Die Verwendung der blauen Farbe für das Gewand Marias setzte sich aufgrund der Eigenschaft des Blaus in unterschiedlichen Darstellungen durch. Ein herausragendes Beispiel aus dem Hochmittelalter ist Stefan Lochners Andachtsbild die ´Muttergottes in der Rosenlaube´. Für den marianischen Bildtypus der Madonna im Rosenhag wählte Lochner subtile Blauschattierungen im Gewand Marias. An diesem Tafelbild wird deutlich, dass die Farbe in ihrer Symbolwirkung durch die Malkunst hervorgehoben wird, denn erst der feine lasierende Farbauftrag erzeugt den Nuancenreichtum und steigert die Leuchtkraft des Blaus ins Transzendente.
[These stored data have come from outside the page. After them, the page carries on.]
(* ===== verification/GettextThreads.v ===== *)
(** * Threads that look up the same message

    DCIGETTEXT holds the state lock for reading, so that several threads run in it at once; the
    tree of known translations has a lock of its own, but the fields of an entry that is in the tree
    are read and updated without it.  The model is the entry, with the threads that found it, one access to a field at a
    time, after a change of the bindings. *)

From S2P Require Import Prelude SearchTable HashString PluralExp PluralParse PluralExtract Catalog Convert Converter Gettext.

Open Scope Z_scope.

(** ** The threads *)

Section Threads.
Context `{!Converter}.

(** The arguments of [plural_lookup]: the domain, the translation and its length. *)
Definition arguments : Type := (nat * option text * Z)%type.

(** Where a thread is that has found the entry: before the test of the counter; reading the arguments of
    [plural_lookup]; searching the catalogs; before the assignments to the fields; at the end, with the
    arguments of [plural_lookup]. *)
Inductive cache_pc :=
  | CTest
  | CDomain | CTranslation (i : nat) | CLength (i : nat) (p : option text)
  | CSearch
  | CSetCounter | CSetDomain | CSetTranslation | CSetLength
  | CEnd (a : arguments).

Record cache_system := CacheSystem { centry : known_translation; cpcs : list cache_pc }.

(** The counter of the bindings, and what the search with them finds. *)
Context (cntr : Z) (found : nat * (text * Z)).

Definition found_arguments : arguments := (found.1, Some found.2.1, found.2.2).

Definition entry_arguments (k : known_translation) : arguments := (kt_domain k, kt_translation k, kt_translation_length k).

(** The entry with other values of the fields that are updated. *)
Definition with_fields (k : known_translation) (counter : Z) (a : arguments) : known_translation :=
  KnownTranslation (kt_msgid k) (kt_domainname k) (kt_localename k) (kt_category k) counter a.1.1 a.1.2 a.2.

Definition cgoto (s : cache_system) (i : nat) (pc : cache_pc) (k : known_translation) : cache_system :=
  CacheSystem k (<[i := pc]> (cpcs s)).

(** The next access of thread [i]. *)
Definition cache_exec (s : cache_system) (i : nat) : option cache_system :=
  let k := centry s in
  match cpcs s !! i with
  | None | Some (CEnd _) => None
  | Some CTest => Some (cgoto s i (if kt_counter k =? cntr then CDomain else CSearch) k)
  | Some CDomain => Some (cgoto s i (CTranslation (kt_domain k)) k)
  | Some (CTranslation d) => Some (cgoto s i (CLength d (kt_translation k)) k)
  | Some (CLength d p) => Some (cgoto s i (CEnd (d, p, kt_translation_length k)) k)
  | Some CSearch => Some (cgoto s i CSetCounter k)
  | Some CSetCounter => Some (cgoto s i CSetDomain (with_fields k cntr (entry_arguments k)))
  | Some CSetDomain =>
      Some (cgoto s i CSetTranslation (with_fields k (kt_counter k) (found.1, kt_translation k, kt_translation_length k)))
  | Some CSetTranslation =>
      Some (cgoto s i CSetLength (with_fields k (kt_counter k) (kt_domain k, Some found.2.1, kt_translation_length k)))
  | Some CSetLength =>
      Some (cgoto s i (CEnd found_arguments) (with_fields k (kt_counter k) (kt_domain k, kt_translation k, found.2.2)))
  end.

(** The states of [n] threads that find the entry [k]. *)
Inductive cache_reachable (k : known_translation) (n : nat) : cache_system -> Prop :=
  | cache_reachable_start : cache_reachable k n (CacheSystem k (replicate n CTest))
  | cache_reachable_step s i s' : cache_reachable k n s -> cache_exec s i = Some s' -> cache_reachable k n s'.

(** ** The invariant *)

(** The thread knows that the counter is current. *)
Definition current (pc : cache_pc) : bool :=
  match pc with CTest | CSearch | CSetCounter => false | _ => true end.

Definition is_set_domain (pc : cache_pc) : bool := match pc with CSetDomain => true | _ => false end.
Definition is_set_translation (pc : cache_pc) : bool := match pc with CSetDomain | CSetTranslation => true | _ => false end.
Definition is_set_length (pc : cache_pc) : bool := match pc with CSetDomain | CSetTranslation | CSetLength => true | _ => false end.

(** A thread is there that will assign the field. *)
Definition pending (f : cache_pc -> bool) (s : cache_system) : Prop := exists i pc, cpcs s !! i = Some pc /\ f pc = true.

Record cache_inv (s : cache_system) : Prop := CacheInv {
  ci_current i pc : cpcs s !! i = Some pc -> current pc = true -> kt_counter (centry s) = cntr;
  ci_domain : kt_counter (centry s) = cntr -> kt_domain (centry s) = found.1 \/ pending is_set_domain s;
  ci_translation : kt_counter (centry s) = cntr -> kt_translation (centry s) = Some found.2.1 \/ pending is_set_translation s;
  ci_length : kt_counter (centry s) = cntr -> kt_translation_length (centry s) = found.2.2 \/ pending is_set_length s
}.

Lemma pending_goto f s i pc pc' k : cpcs s !! i = Some pc -> (f pc = true -> f pc' = true) -> pending f s -> pending f (cgoto s i pc' k).
Proof using Type.
  intros Hi Hf (j & q & Hj & Hq). destruct (decide (j = i)) as [->|Hne].
  - exists i, pc'. cbn. rewrite list_lookup_insert_eq by (by eapply lookup_lt_Some). split; [done|]. apply Hf. congruence.
  - exists j, q. cbn. by rewrite list_lookup_insert_ne.
Qed.

Lemma pending_here f s i pc pc' k : cpcs s !! i = Some pc -> f pc' = true -> pending f (cgoto s i pc' k).
Proof using Type. intros Hi Hf. exists i, pc'. cbn. by rewrite list_lookup_insert_eq by (by eapply lookup_lt_Some). Qed.

(** A step of thread [i] from [pc] to [pc'], with the entry [k] after it. *)
Lemma cache_goto_inv s i pc pc' k : cache_inv s -> cpcs s !! i = Some pc ->
  (kt_counter (centry s) = cntr -> kt_counter k = cntr) -> (current pc' = true -> kt_counter k = cntr) ->
  (kt_counter k = cntr -> kt_domain k = found.1 \/ is_set_domain pc' = true \/
     kt_counter (centry s) = cntr /\ kt_domain k = kt_domain (centry s) /\ is_set_domain pc = false) ->
  (kt_counter k = cntr -> kt_translation k = Some found.2.1 \/ is_set_translation pc' = true \/
     kt_counter (centry s) = cntr /\ kt_translation k = kt_translation (centry s) /\ is_set_translation pc = false) ->
  (kt_counter k = cntr -> kt_translation_length k = found.2.2 \/ is_set_length pc' = true \/
     kt_counter (centry s) = cntr /\ kt_translation_length k = kt_translation_length (centry s) /\ is_set_length pc = false) ->
  cache_inv (cgoto s i pc' k).
Proof using Type.
  intros [C D T L] Hi Hc Hcur Hd Ht Hl.
  assert (Hpend : forall f, f pc = false -> pending f s -> pending f (cgoto s i pc' k)).
  { intros f Hf. apply (pending_goto f s i pc); [done|congruence]. }
  split; cbn [cgoto centry].
  - intros j q. cbn [cgoto cpcs]. destruct (decide (j = i)) as [->|Hne].
    + rewrite list_lookup_insert_eq by (by eapply lookup_lt_Some). intros [= <-]. done.
    + rewrite list_lookup_insert_ne by done. intros Hj Hq. apply Hc. by apply (C j q).
  - intros E. destruct (Hd E) as [|[|(E0 & -> & Hf)]]; [by left|right; by apply (pending_here _ s i pc)|]. destruct (D E0); auto.
  - intros E. destruct (Ht E) as [|[|(E0 & -> & Hf)]]; [by left|right; by apply (pending_here _ s i pc)|]. destruct (T E0); auto.
  - intros E. destruct (Hl E) as [|[|(E0 & -> & Hf)]]; [by left|right; by apply (pending_here _ s i pc)|]. destruct (L E0); auto.
Qed.

Lemma cache_exec_inv s i s' : cache_inv s -> cache_exec s i = Some s' -> cache_inv s'.
Proof using Type.
  intros Hs E. unfold cache_exec in E. destruct (cpcs s !! i) as [pc|] eqn:Hi; [|done]. pose proof (ci_current _ Hs i pc Hi) as Hcur.
  destruct pc; try done; cbn [current] in Hcur; injection E as <-; try (specialize (Hcur eq_refl));
    apply (cache_goto_inv s i _ _ _ Hs Hi);
    cbn [with_fields entry_arguments kt_counter kt_domain kt_translation kt_translation_length fst snd current is_set_domain is_set_translation is_set_length];
    auto; try (intros E0; right; right; by rewrite E0).
  by destruct (Z.eqb_spec (kt_counter (centry s)) cntr).
Qed.

Lemma cache_reachable_inv k n s : (kt_counter k = cntr -> entry_arguments k = found_arguments) -> cache_reachable k n s -> cache_inv s.
Proof using Type.
  intros Hk. induction 1 as [|s i s' Hr IH E]; [|by eapply cache_exec_inv].
  split; cbn [centry cpcs]; [|by intros E; injection (Hk E) as H1 H2 H3; left..].
  intros i pc Hi. by apply lookup_replicate_1 in Hi as [-> _].
Qed.
End Threads.

(** ** Theorems *)

(** C24. The entry settles: if all threads that look up a message at the same time have come to the end, in whatever order their
    accesses were, the entry of the cache has the current counter and the translation that the search finds with
    the new bindings, all of its fields belong together, and its key is unchanged. *)
Theorem cache_settles {CV : Converter} (cntr : Z) (found : nat * (text * Z)) (k : known_translation) (n : nat) (s : cache_system)
    (Hk : kt_counter k = cntr -> entry_arguments k = found_arguments found) (Hr : cache_reachable cntr found k n s) (Hn : (0 < n)%nat)
    (Hend : forall i pc, cpcs s !! i = Some pc -> exists a, pc = CEnd a) :
  centry s = with_fields k cntr (found_arguments found).
Proof.
  pose proof (cache_reachable_inv cntr found k n s Hk Hr) as Hs.
  assert (Hkey : length (cpcs s) = n /\ centry s = with_fields k (kt_counter (centry s)) (entry_arguments (centry s))).
  { clear - Hr. induction Hr as [|s i s' Hr [IH1 IH2] E]; [split; [apply length_replicate|by destruct k]|].
    unfold cache_exec in E. destruct (cpcs s !! i) as [pc|]; [|done]. destruct pc; try done; injection E as <-; cbn [cgoto centry cpcs];
      rewrite length_insert; (split; [done|]); [exact IH2..| | | |]; by rewrite IH2. }
  destruct Hkey as [Hlen Hkey]. destruct (lookup_lt_is_Some_2 (cpcs s) 0 ltac:(lia)) as [pc Hpc].
  assert (Hc : kt_counter (centry s) = cntr) by (apply (ci_current _ _ _ Hs 0%nat pc Hpc); by destruct (Hend 0%nat pc Hpc) as [a ->]).
  assert (Hnone : forall f, (forall a, f (CEnd a) = false) -> ~ pending f s).
  { intros f Hf (i & q & Hi & Hq). destruct (Hend i q Hi) as [a ->]. by rewrite Hf in Hq. }
  rewrite Hkey, Hc. f_equal. unfold entry_arguments, found_arguments.
  destruct (ci_domain _ _ _ Hs Hc) as [->|H]; [|by apply Hnone in H]. destruct (ci_translation _ _ _ Hs Hc) as [->|H]; [|by apply Hnone in H].
  by destruct (ci_length _ _ _ Hs Hc) as [->|H]; [|by apply Hnone in H].
Qed.

(** A sequence of turns. *)
Fixpoint cache_turns `{!Converter} (cntr : Z) (found : nat * (text * Z)) (l : list nat) (s : cache_system) : option cache_system :=
  match l with
  | [] => Some s
  | i :: l => s ← cache_exec cntr found s i; cache_turns cntr found l s
  end.

Lemma cache_turns_reachable `{!Converter} cntr found k n l s s' :
  cache_reachable cntr found k n s -> cache_turns cntr found l s = Some s' -> cache_reachable cntr found k n s'.
Proof.
  revert s. induction l as [|i l IH]; intros s Hr; cbn [cache_turns]; [by intros [= <-]|].
  destruct (cache_exec cntr found s i) as [s1|] eqn:E; [|done]. apply IH. by eapply cache_reachable_step.
Qed.

(** But a thread can see the entry half updated: the counter is assigned first, so that another thread takes the entry for
    current, and calls [plural_lookup] with the domain of the new translation and the text and the length of the
    old one, or with the new text and the length of the old one. *)
Theorem half_updated_entry {CV : Converter} (cntr : Z) (found : nat * (text * Z)) (k : known_translation) :
  kt_counter k <> cntr ->
  (exists s, cache_reachable cntr found k 2 s /\
    cpcs s !! 1%nat = Some (CEnd (found.1, kt_translation k, kt_translation_length k))) /\
  (exists s, cache_reachable cntr found k 2 s /\
    cpcs s !! 1%nat = Some (CEnd (found.1, Some found.2.1, kt_translation_length k))).
Proof.
  intros Hk. pose proof (cache_reachable_start cntr found k 2) as H0. cbn [replicate] in H0. split; eexists; split.
  - apply (cache_turns_reachable cntr found k 2 [0; 0; 0; 0; 1; 1; 1; 1]%nat _ _ H0).
    cbn. rewrite (proj2 (Z.eqb_neq _ _) Hk). cbn. rewrite Z.eqb_refl. reflexivity.
  - reflexivity.
  - apply (cache_turns_reachable cntr found k 2 [0; 0; 0; 0; 0; 1; 1; 1; 1]%nat _ _ H0).
    cbn. rewrite (proj2 (Z.eqb_neq _ _) Hk). cbn. rewrite Z.eqb_refl. reflexivity.
  - reflexivity.
Qed.

(** ** An example: the entry of one thread that is alone, and of two *)

Definition old_entry : @known_translation no_conversion := KnownTranslation (cs "hello") (cs "a") [] 5 0 2 (Some (InData 131 : @text no_conversion)) 8.
Definition new_found : nat * (@text no_conversion * Z) := (4%nat, (InData 200, 6)).
Definition settled_turns : list nat := [0; 1; 0; 1; 0; 0; 1; 0; 1; 1; 0; 1]%nat.

Lemma cache_settles_witness :
  exists s, @cache_reachable no_conversion 1 new_found old_entry 2 s /\ centry s = with_fields old_entry 1 (found_arguments new_found).
Proof.
  assert (Hr : @cache_reachable no_conversion 1 new_found old_entry 2
    (CacheSystem (with_fields old_entry 1 (found_arguments new_found)) [CEnd (found_arguments new_found); CEnd (found_arguments new_found)])).
  { apply (cache_turns_reachable 1 new_found old_entry 2 settled_turns (CacheSystem old_entry [CTest; CTest])); [exact (cache_reachable_start 1 new_found old_entry 2)|reflexivity]. }
  eexists. split; [exact Hr|]. apply (cache_settles 1 new_found old_entry 2); [discriminate|exact Hr|lia|].
  intros [|[|i]] pc Hi; [by injection Hi as <-; eexists..|done].
Defined.
(** * SyncKV: a shallow embedding of src/SyncKV.ts

    The client/server synchronisation engine of the repository, embedded as
    executable Rocq definitions, followed by the theorems that settle the
    claims of the specification against it.

    Modelling conventions.
    - A JavaScript value is a [Value]: [undefined] plus the JSON data the
      specification admits.  The numbers are the doubles with an integer
      value, [NaN] and the two infinities: [VNum n] is the double nearest to
      the integer [n], which is [n] itself whenever a double holds [n].  The
      engine never computes with numbers; the test suite's [add] does, with
      JavaScript's [+], whose results on these values are values again.
    - A plain object used as a dictionary ([Database], [Patch]) is a
      [gmap string Value].  A key bound to [undefined] is different from an
      absent key, as it is for JavaScript's [in].  Properties inherited from
      [Object.prototype] are not modelled, and [Object.keys] enumerates in
      the map's order rather than in insertion order.
    - A method that mutates [this], may throw, and calls out to collaborators
      (subscription callbacks, the server handle, a client's [poke], the
      logger) is a computation in the monad [Eff]: it threads the state,
      stops at the first exception keeping the writes made so far, and
      records the calls to collaborators, in program order, as a trace.
    - A mutator is user code that only talks to its transaction; it is a
      [TxProg], a script of [get] and [set] calls, interpreted against the
      client's or the server's transaction class.
    - Collaborators are opaque.  A subscription callback, a logger, the
      server handle of a client and the [poke] of a connected client are
      recorded as called; what the callee does in turn, calling back into the
      caller included, is a call of its own.
    - [randomId()] draws from an oracle carried by the client state.
    - Mutation ids are strings, the empty string among them; the code tests
      an id's truthiness, and the theorems that need a truthy id say so. *)

From stdpp Require Import gmap strings list fin_maps pretty.
From Stdlib Require Import ZArith.

Local Open Scope string_scope.
Local Open Scope list_scope.
Local Open Scope nat_scope.

(* ================================================================== *)
(** ** Values and objects *)

#[local] Set Warnings "-register-all".
Inductive Value : Type :=
| VUndefined
| VNull
| VBool (b : bool)
| VNum (n : Z)
| VNaN
| VInfinity (negative : bool)
| VStr (s : string)
| VArr (items : list Value)
| VObj (fields : list (string * Value)).

(** JavaScript's ToBoolean on the values above. *)
Definition truthy (v : Value) : bool :=
  match v with
  | VUndefined | VNull | VNaN => false
  | VBool b => b
  | VNum n => negb (Z.eqb n 0)
  | VStr s => negb (String.eqb s "")
  | VInfinity _ | VArr _ | VObj _ => true
  end.

(** [a || b] *)
Definition js_or (a b : Value) : Value := if truthy a then a else b.

(** [a ?? b] *)
Definition js_nullish (a b : Value) : Value :=
  match a with
  | VUndefined | VNull => b
  | _ => a
  end.

(** [type Database = Record<string, any>], [type Patch = Record<string, any>] *)
Abbreviation Database := (gmap string Value).
Abbreviation Patch := (gmap string Value).

(** [obj[key]]: the value of an absent property is [undefined]. *)
Definition prop (obj : gmap string Value) (key : string) : Value :=
  default VUndefined (obj !! key).

(** [Object.assign(target, source)], also [{ ...target, ...source }]:
    the source's bindings overwrite the target's. *)
Definition assign (target source : gmap string Value) : gmap string Value :=
  source ∪ target.

(** [Object.keys(obj)] *)
Definition keys (obj : gmap string Value) : list string :=
  (map_to_list obj).*1.

(** The loop shared by the three readers of a sequence of patches:
    [for (p of patches) if (key in p) return p[key]]. *)
Fixpoint first_hit (key : string) (patches : list Patch) : option Value :=
  match patches with
  | [] => None
  | p :: rest =>
      match p !! key with
      | Some v => Some v
      | None => first_hit key rest
      end
  end.

(** [array.findIndex(pred)], with [None] for -1. *)
Fixpoint findIndex {A : Type} (pred : A → bool) (l : list A) : option nat :=
  match l with
  | [] => None
  | x :: rest => if pred x then Some 0 else S <$> findIndex pred rest
  end.

(** [array.splice(index, 1)] *)
Definition splice1 {A : Type} (index : nat) (l : list A) : list A :=
  take index l ++ drop (S index) l.

(** A truthy mutation id, as tested by [if (lastMutationId)]: present and
    not the empty string. *)
Definition truthy_id (id : option string) : bool :=
  match id with
  | None => false
  | Some s => negb (String.eqb s "")
  end.

(* ================================================================== *)
(** ** Mutators and the transaction interface *)

(** [type TransactionApi = { get, set }] *)
Class TransactionApi (T : Type) := {
  tx_get : T → string → Value;
  tx_set : T → string → Value → T;
}.

(** The body of a mutator: what it asks of its transaction, step by step.
    [TxThrow] is a raised exception. *)
Inductive TxProg : Type :=
| TxRet
| TxGet (key : string) (cont : Value → TxProg)
| TxSet (key : string) (value : Value) (next : TxProg)
| TxThrow.

(** [type AnyMutator = (tx, ...args) => void] *)
Definition AnyMutator : Type := list Value → TxProg.

(** Running a mutator body against a transaction; [None] when it throws. *)
Fixpoint run_prog {T : Type} `{TransactionApi T} (p : TxProg) (tx : T) : option T :=
  match p with
  | TxRet => Some tx
  | TxGet key cont => run_prog (cont (tx_get tx key)) tx
  | TxSet key value next => run_prog next (tx_set tx key value)
  | TxThrow => None
  end.

Module Mutation.
Record t := mk {
  mutationId : string;
  key : string;
  args : list Value;
}.
End Mutation.

Module OptimisticMutationRecord.
Record t := mk {
  mutationId : string;
  patch : Patch;
  key : string;
  args : list Value;
}.

(** [record.patch = p] *)
Definition set_patch (r : t) (p : Patch) : t :=
  mk (mutationId r) p (key r) (args r).
End OptimisticMutationRecord.

(** [class Transaction] *)
Module Transaction.
Record t := mk {
  db : Database;
  mutationId : string;
  patch : Patch;
}.

(** [new Transaction(db)], with the id [randomId()] returned. *)
Definition new (db : Database) (id : string) : t := mk db id ∅.

(** [return this.patch[key] || this.db[key]] *)
Definition get (tx : t) (key : string) : Value :=
  js_or (prop (patch tx) key) (prop (db tx) key).

(** [this.patch[key] = value] *)
Definition set (tx : t) (key : string) (value : Value) : t :=
  mk (db tx) (mutationId tx) (<[key := value]> (patch tx)).
End Transaction.

#[export] Instance Transaction_api : TransactionApi Transaction.t :=
  {| tx_get := Transaction.get; tx_set := Transaction.set |}.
Blau dient demnach zur Hervorhebung sowohl des paradiesischen Ortes als auch der bsonderen Auszeichnung Marias. Über die bildliche Präsenz Gottes und über den Goldgrund hinaus verdeutlicht Blau zusätzlich bei den Flügeln und Gewändern der Engel die Heiligkeit ihrer jungfräulichen Person.

Obwohl die blaue Farbe im christlichen Abendland Sinnbild für die himmlische Schöpfung war, ist ihre bildliche Verwendung dennoch nicht frei von Ambivalenzen. Blau diente nicht ausnahmslos der Darstellung der ´vita caelestis´, gemeint konnte auch das Abtrünnige oder Böse sein. Dabei fällt auf, dass die Farbe nicht auf den unterirdischen Bereich des Teufels bezogen werden musste, sondern das Dämonische auch in der Himmelssphäre lokalisiert war."